Dataset entries:
***
(** The call returns, with one representative per cluster, in the order
    of the clusters. *)
Lemma dedup_returns texts t :
  ∃ reps, returned (deduplicate_entities encode texts t) = Some reps ∧
          Forall2 (fun c r => representative texts c = Some r)
                  (clusters_of encode texts t) reps.
Proof.
  rewrite returned_clusters.
  destruct (mapM_is_Some_2 (representative texts) (clusters_of encode texts t))
    as [reps Hreps].
  { eapply Forall_impl; [apply clusters_seeded|]. intros c.
    apply representative_is_Some. }
  exists reps. split; [done|]. by apply mapM_Some_1.
Qed.

(** C5: the representative emitted for a cluster is the text of a member
    of the cluster, no member has a longer text, and among the members of
    that greatest length it is the one that comes first in the input. *)
Theorem representative_longest_first texts t :
  ∃ reps, returned (deduplicate_entities encode texts t) = Some reps ∧
          Forall2 (first_longest texts) (clusters_of encode texts t) reps.
Proof.
  destruct (dedup_returns texts t) as (reps & Hret & Hreps).
  exists reps. split; [done|].
  eapply Forall2_impl.
  - apply (Forall2_Forall_l _ _ _ _ (clusters_seeded texts t) Hreps).
  - intros c r [(i & rest & -> & _ & Hs & _) Hr]. cbn in Hr.
    by apply representative_first_longest.
Qed.

(** C10: for a non-empty input one batch goes to the embedding provider,
    the clusters partition the indices [0 .. n-1], every returned
    representative is one of the input strings, and the returned list is
    non-empty and no longer than the input; for the empty input the
    empty list is returned and the provider is not called. *)
Theorem clusters_partition_input texts t :
  deduplicate_entities encode [] t = Outcome [] (Some []) ∧
  (texts ≠ [] →
   embed_calls (deduplicate_entities encode texts t) = [texts] ∧
   concat (clusters_of encode texts t) ≡ₚ seq 0 (length texts) ∧
   ∃ reps, returned (deduplicate_entities encode texts t) = Some reps ∧
           Forall (fun r => r ∈ texts) reps ∧
           1 ≤ length reps ≤ length texts).
Proof.
  split; [done|]. intros Hne.
  split; [by destruct texts|]. split; [apply clusters_partition|].
  destruct (dedup_returns texts t) as (reps & Hret & Hreps).
  exists reps. split; [done|]. split.
  - apply Forall_forall. intros r [k Hk]%list_elem_of_lookup_1.
    destruct (Forall2_lookup_r _ _ _ _ _ Hreps Hk) as (c & _ & Hc).
    by eapply representative_elem_of.
  - rewrite <- (Forall2_length _ _ _ Hreps).
    pose proof (clusters_partition texts t) as Hperm.
    pose proof (Permutation_length Hperm) as Hlen. rewrite length_seq in Hlen.
    split.
    + destruct (clusters_of encode texts t) as [|c cs]; [|cbn; lia].
      cbn in Hlen. destruct texts; [done|]. cbn in Hlen. lia.
    + rewrite <- Hlen. apply length_concat_nonempty.
      eapply Forall_impl; [apply clusters_seeded|].
      by intros c (i & rest & -> & _).
Qed.
(** * TransactAI: the local storage service, the notification filter and the
    hybrid categorization core

    Three parts of the repository are embedded here.

    - [LocalStorageService]: the browser-side persistence layer
      (localStorageService.ts): user-keyed lists of transactions and
      categories kept in [localStorage].
    - [NotificationService]: the Android notification filter
      (NotificationService.kt, [isTransactionNotification]).
    - [Core]: the hybrid categorization engine (normalizer, rule engine,
      fusion controller).  Its Python sources (core/preprocessor.py,
      core/rules.py, core/model.py) are not part of the checked-in tree, so
      this part follows the design document section by section. *)

From Stdlib Require Import Ascii String QArith Lqa.
From stdpp Require Import gmap strings list.

Local Open Scope string_scope.
Local Open Scope list_scope.

(* ===================================================================== *)
(** * Part I. Definitions                                                 *)
(* ===================================================================== *)

(** ** localStorageService.ts *)

Module LocalStorageService.

(** [interface Transaction].  [amount: number] is carried around and never
    computed with; it is kept as a rational. *)
Inductive TransactionType := debit | credit.

Record Transaction := mkTransaction {
  id : string;
  description : string;
  amount : Q;
  category : string;
  date : string;
  recipient : option string;
  type : option TransactionType
}.

(** [Partial<Transaction>]: every key may be absent ([None]).  For the two
    optional fields a present key may still carry [undefined]
    ([Some None]), which the spread copies over the old value. *)
Module Partial.
Record t := mk {
  id : option string;
  description : option string;
  amount : option Q;
  category : option string;
  date : option string;
  recipient : option (option string);
  type : option (option TransactionType)
}.
End Partial.

(** [interface Category]. *)
Record Category := mkCategory {
  name : string;
  createdAt : string
}.

(** What [JSON.parse] makes of the item under [transactai_auth_session],
    as far as [getUserKey] and [getSession] tell items apart:
    - [SessionUnreadable]: the text is not JSON, or it is a value whose
      [phone] is neither a string nor missing; [JSON.parse] or
      [phone.replace] throws;
    - [SessionParsed phone]: a truthy value (an object, as [saveSession]
      writes it) whose [phone] is a string or is missing;
    - [SessionNull]: the text [null]; reading [parsed.phone] throws, and
      [getSession] returns [null];
    - [SessionFalsy]: the number [0], [false] or the empty string; the
      value has no [phone] and is itself falsy. *)
Inductive SessionItem :=
| SessionUnreadable
| SessionParsed (phone : option string)
| SessionNull
| SessionFalsy.
(** * Arbitrage detection engine: a shallow embedding of [src/core.ts],
    the earlier evaluator kept in the repository and the two
    [calculateArbitrage] entry points, with the properties of the
    specification stated and settled against them.

    Numbers.  A JavaScript number is modelled by [num]: an exact rational
    or one of the three special values.  Rationals stand for IEEE doubles
    (binary rounding of the arithmetic itself is not modelled; the decimal
    rounding the program performs explicitly is).  Signed zero is not
    modelled.  Every operation returns a reduced fraction, so that results
    can be compared with [=].  Where a statement depends on the side of 1 an
    unrounded sum falls on, or on the last digit of an unrounded quotient,
    it is given with a margin ([slack], [band], a cent) that covers the
    binary rounding, so that it holds of the doubles as of the rationals.

    Objects.  A JavaScript object used as a dictionary is the association
    list of its own properties in enumeration order (array-index keys in
    ascending order first, then the other keys in creation order); reading
    a key that is not an own property falls back on [Object.prototype]; a
    [Set<string>] is a duplicate-free list in insertion order.

    Effects.  Reading a property of [undefined] raises a [TypeError]: the
    catalogue functions therefore live in the [result] monad.  Console
    output and the timestamp of the final report are left out. *)

From Stdlib Require Import List String Ascii Bool NArith ZArith QArith Qround Qabs Lia Lqa.
From Stdlib Require Import Sorted Permutation.
Import ListNotations.

Local Open Scope string_scope.
Local Open Scope Q_scope.

(* ================================================================= *)
(** ** JavaScript numbers *)

Module JsNum.

Inductive num : Type :=
| Fin (q : Q)
| PInf
| NInf
| NaN.

Definition nneg (a : num) : num :=
  match a with
  | Fin x => Fin (Qred (- x))
  | PInf => NInf
  | NInf => PInf
  | NaN => NaN
  end.

Definition nadd (a b : num) : num :=
  match a, b with
  | NaN, _ | _, NaN => NaN
  | Fin x, Fin y => Fin (Qred (x + y))
  | PInf, NInf | NInf, PInf => NaN
  | PInf, _ | _, PInf => PInf
  | NInf, _ | _, NInf => NInf
  end.

Definition nsub (a b : num) : num := nadd a (nneg b).

(** Sign of an infinite product or quotient with a finite factor [x]:
    [None] when [x] is zero. *)
Definition signed_inf (positive : bool) (x : Q) : option num :=
  match x ?= 0 with
  | Eq => None
  | Gt => Some (if positive then PInf else NInf)
  | Lt => Some (if positive then NInf else PInf)
  end.

Definition nmul (a b : num) : num :=
  match a, b with
  | NaN, _ | _, NaN => NaN
  | Fin x, Fin y => Fin (Qred (x * y))
  | PInf, Fin x | Fin x, PInf =>
      match signed_inf true x with Some r => r | None => NaN end
  | NInf, Fin x | Fin x, NInf =>
      match signed_inf false x with Some r => r | None => NaN end
  | PInf, PInf | NInf, NInf => PInf
  | PInf, NInf | NInf, PInf => NInf
  end.

(** Division: [x / 0] is an infinity of the sign of [x], [0 / 0] is NaN. *)
Definition ndiv (a b : num) : num :=
  match a, b with
  | NaN, _ | _, NaN => NaN
  | Fin x, Fin y =>
      match y ?= 0 with
      | Eq => match signed_inf true x with Some r => r | None => NaN end
      | _ => Fin (Qred (x / y))
      end
  | Fin _, PInf | Fin _, NInf => Fin 0
  | PInf, Fin y => match y ?= 0 with Lt => NInf | _ => PInf end
  | NInf, Fin y => match y ?= 0 with Lt => PInf | _ => NInf end
  | _, _ => NaN
  end.

(** [x < y] on finite numbers. *)
Definition qlt (x y : Q) : bool :=
  match x ?= y with Lt => true | _ => false end.

(** [a < b]; false as soon as one side is NaN. *)
Definition nlt (a b : num) : bool :=
  match a, b with
  | NaN, _ | _, NaN => false
  | Fin x, Fin y => match x ?= y with Lt => true | _ => false end
  | NInf, NInf => false
  | NInf, _ => true
  | _, PInf => match a with PInf => false | _ => true end
  | _, _ => false
  end.

(** [a >= b]; false as soon as one side is NaN. *)
Definition nge (a b : num) : bool :=
  match a, b with
  | NaN, _ | _, NaN => false
  | Fin x, Fin y => match x ?= y with Lt => false | _ => true end
  | PInf, _ => true
  | _, NInf => true
  | _, _ => false
  end.

Definition ngt (a b : num) : bool := nlt b a.

(** *** Decimal rounding *)

Definition pow10 (d : nat) : Z := (10 ^ Z.of_nat d)%Z.

(** Nearest multiple of [10^-d] of a rational, the larger one on a tie. *)
Definition round_half_up (d : nat) (q : Q) : Q :=
  Qred (inject_Z (Qfloor (q * inject_Z (pow10 d) + (1 # 2))) / inject_Z (pow10 d)).
(** * CLIProxyAPI: usage telemetry pipeline

    A shallow embedding of the usage-telemetry code of CLIProxyAPI:

    - [internal/runtime/executor/usage_helpers.go]: the per-request
      [usageReporter], the provider token-usage parsers and the SSE usage
      filter ([FilterSSEUsageMetadata], [StripUsageMetadataFromJSON]);
    - [internal/usage] (logger plugin): [RequestStatistics], [Record],
      [Snapshot], [MergeSnapshot], [dedupKey], [normaliseDetail],
      [normaliseTokenStats], [HandleUsage] and the request log;
    - [internal/database/database.go]: [Init];
    - [internal/api/handlers/management/usage.go]: [ImportUsageStatistics]
      and the import of a snapshot into the database.

    Go's [[]byte] and [string] are both sequences of 8-bit bytes and are
    modelled by [string]; [int64] is modelled by [Z] with the wrap-around of
    the Go operators written out ([Int64.wrap]).  The libraries the code calls
    (bytes, strings, gjson, sjson) are modelled in modules of their own, each
    saying what it abstracts. *)

From Stdlib Require Import ZArith Ascii String List Lia Bool.
From stdpp Require Import base option list gmap strings pretty.

Local Open Scope Z_scope.

(** ** int64 arithmetic *)

Module Int64.

Definition modulus : Z := 2 ^ 64.
Definition min_int : Z := - 2 ^ 63.
Definition max_int : Z := 2 ^ 63 - 1.

(** The int64 that a mathematical integer wraps to. *)
Definition wrap (z : Z) : Z := (z + 2 ^ 63) mod 2 ^ 64 - 2 ^ 63.

Definition add (a b : Z) : Z := wrap (a + b).
Definition incr (a : Z) : Z := wrap (a + 1).

Definition in_range (z : Z) : Prop := min_int <= z <= max_int.

End Int64.

(** ** The [bytes] and [strings] packages *)

Module Bytes.

Definition byte_of (n : nat) : ascii := ascii_of_nat n.
Definition byteN (n : N) : ascii := ascii_of_N n.
Definition code (c : ascii) : N := N_of_ascii c.

(** [asciiSpace]: tab, newline, vertical tab, form feed, carriage return
    and space. *)
Definition isAsciiSpace (c : ascii) : bool :=
  match code c with
  | 9%N | 10%N | 11%N | 12%N | 13%N | 32%N => true
  | _ => false
  end.

(** [unicode.IsSpace] on a non-ASCII rune, read off its UTF-8 encoding:
    U+0085 and U+00A0 take two bytes; U+1680, U+2000..U+200A, U+2028,
    U+2029, U+202F, U+205F and U+3000 take three. *)
Definition isSpace2 (a b : ascii) : bool :=
  match code a, code b with
  | 194%N, 133%N | 194%N, 160%N => true
  | _, _ => false
  end.

Definition isSpace3 (a b c : ascii) : bool :=
  match code a, code b with
  | 225%N, 154%N => N.eqb (code c) 128
  | 226%N, 128%N =>
      (N.leb 128 (code c) && N.leb (code c) 138)
      || N.eqb (code c) 168 || N.eqb (code c) 169 || N.eqb (code c) 175
  | 226%N, 129%N => N.eqb (code c) 159
  | 227%N, 128%N => N.eqb (code c) 128
  | _, _ => false
  end.

(** [TrimLeftFunc s unicode.IsSpace]: drop leading white-space runes. *)
Fixpoint trimLeft (s : string) : string :=
  match s with
  | String a r =>
      if isAsciiSpace a then trimLeft r
      else match r with
           | String b r2 =>
               if isSpace2 a b then trimLeft r2
               else match r2 with
                    | String c r3 => if isSpace3 a b c then trimLeft r3 else s
                    | EmptyString => s
                    end
           | EmptyString => s
           end
  | EmptyString => s
  end.

(** The same from the right, on the reversed bytes: a rune is decoded
    backwards from its last byte, so the byte order of the multi-byte
    white-space runes is reversed too. *)
Fixpoint trimLeftRev (s : string) : string :=
  match s with
  | String a r =>
      if isAsciiSpace a then trimLeftRev r
      else match r with
           | String b r2 =>
               if isSpace2 b a then trimLeftRev r2
               else match r2 with
                    | String c r3 => if isSpace3 c b a then trimLeftRev r3 else s
                    | EmptyString => s
                    end
           | EmptyString => s
           end
  | EmptyString => s
  end.

Definition trimRight (s : string) : string :=
  String.rev (trimLeftRev (String.rev s)).

(** [bytes.TrimSpace] and [strings.TrimSpace]. *)
Definition TrimSpace (s : string) : string := trimRight (trimLeft s).

(** [bytes.HasPrefix s prefix]. *)
Definition HasPrefix (s p : string) : bool := String.prefix p s.

(** [s[n:]]. *)
Fixpoint drop (n : nat) (s : string) : string :=
  match n, s with
  | O, _ => s
  | S n, String _ r => drop n r
  | S _, EmptyString => EmptyString
  end.

(** [s[:n]]. *)
Fixpoint take (n : nat) (s : string) : string :=
  match n, s with
  | O, _ => EmptyString
  | S n, String c r => String c (take n r)
  | S _, EmptyString => EmptyString
  end.

(** [bytes.Index s sep]; [None] stands for Go's -1. *)
Fixpoint Index (s sep : string) : option nat :=
  if String.prefix sep s then Some O
  else match s with
       | String _ r => S <$> Index r sep
       | EmptyString => None
       end.

Definition newline : ascii := byte_of 10.

(** [bytes.Split s "\n"]: one more piece than there are newlines. *)
Fixpoint Split (s : string) : list string :=
  match s with
  | EmptyString => [EmptyString]
  | String c r =>
      if Ascii.eqb c newline then EmptyString :: Split r
      else match Split r with
           | piece :: pieces => String c piece :: pieces
           | [] => [String c EmptyString]
           end
  end.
***
Can you write out the lines above, from the first one through the one containing "the clusters partition", exactly as they appear and nothing more?

(** The call returns, with one representative per cluster, in the order
    of the clusters. *)
Lemma dedup_returns texts t :
  ∃ reps, returned (deduplicate_entities encode texts t) = Some reps ∧
          Forall2 (fun c r => representative texts c = Some r)
                  (clusters_of encode texts t) reps.
Proof.
  rewrite returned_clusters.
  destruct (mapM_is_Some_2 (representative texts) (clusters_of encode texts t))
    as [reps Hreps].
  { eapply Forall_impl; [apply clusters_seeded|]. intros c.
    apply representative_is_Some. }
  exists reps. split; [done|]. by apply mapM_Some_1.
Qed.

(** C5: the representative emitted for a cluster is the text of a member
    of the cluster, no member has a longer text, and among the members of
    that greatest length it is the one that comes first in the input. *)
Theorem representative_longest_first texts t :
  ∃ reps, returned (deduplicate_entities encode texts t) = Some reps ∧
          Forall2 (first_longest texts) (clusters_of encode texts t) reps.
Proof.
  destruct (dedup_returns texts t) as (reps & Hret & Hreps).
  exists reps. split; [done|].
  eapply Forall2_impl.
  - apply (Forall2_Forall_l _ _ _ _ (clusters_seeded texts t) Hreps).
  - intros c r [(i & rest & -> & _ & Hs & _) Hr]. cbn in Hr.
    by apply representative_first_longest.
Qed.

(** C10: for a non-empty input one batch goes to the embedding provider,
    the clusters partition the indices [0 .. n-1], every returned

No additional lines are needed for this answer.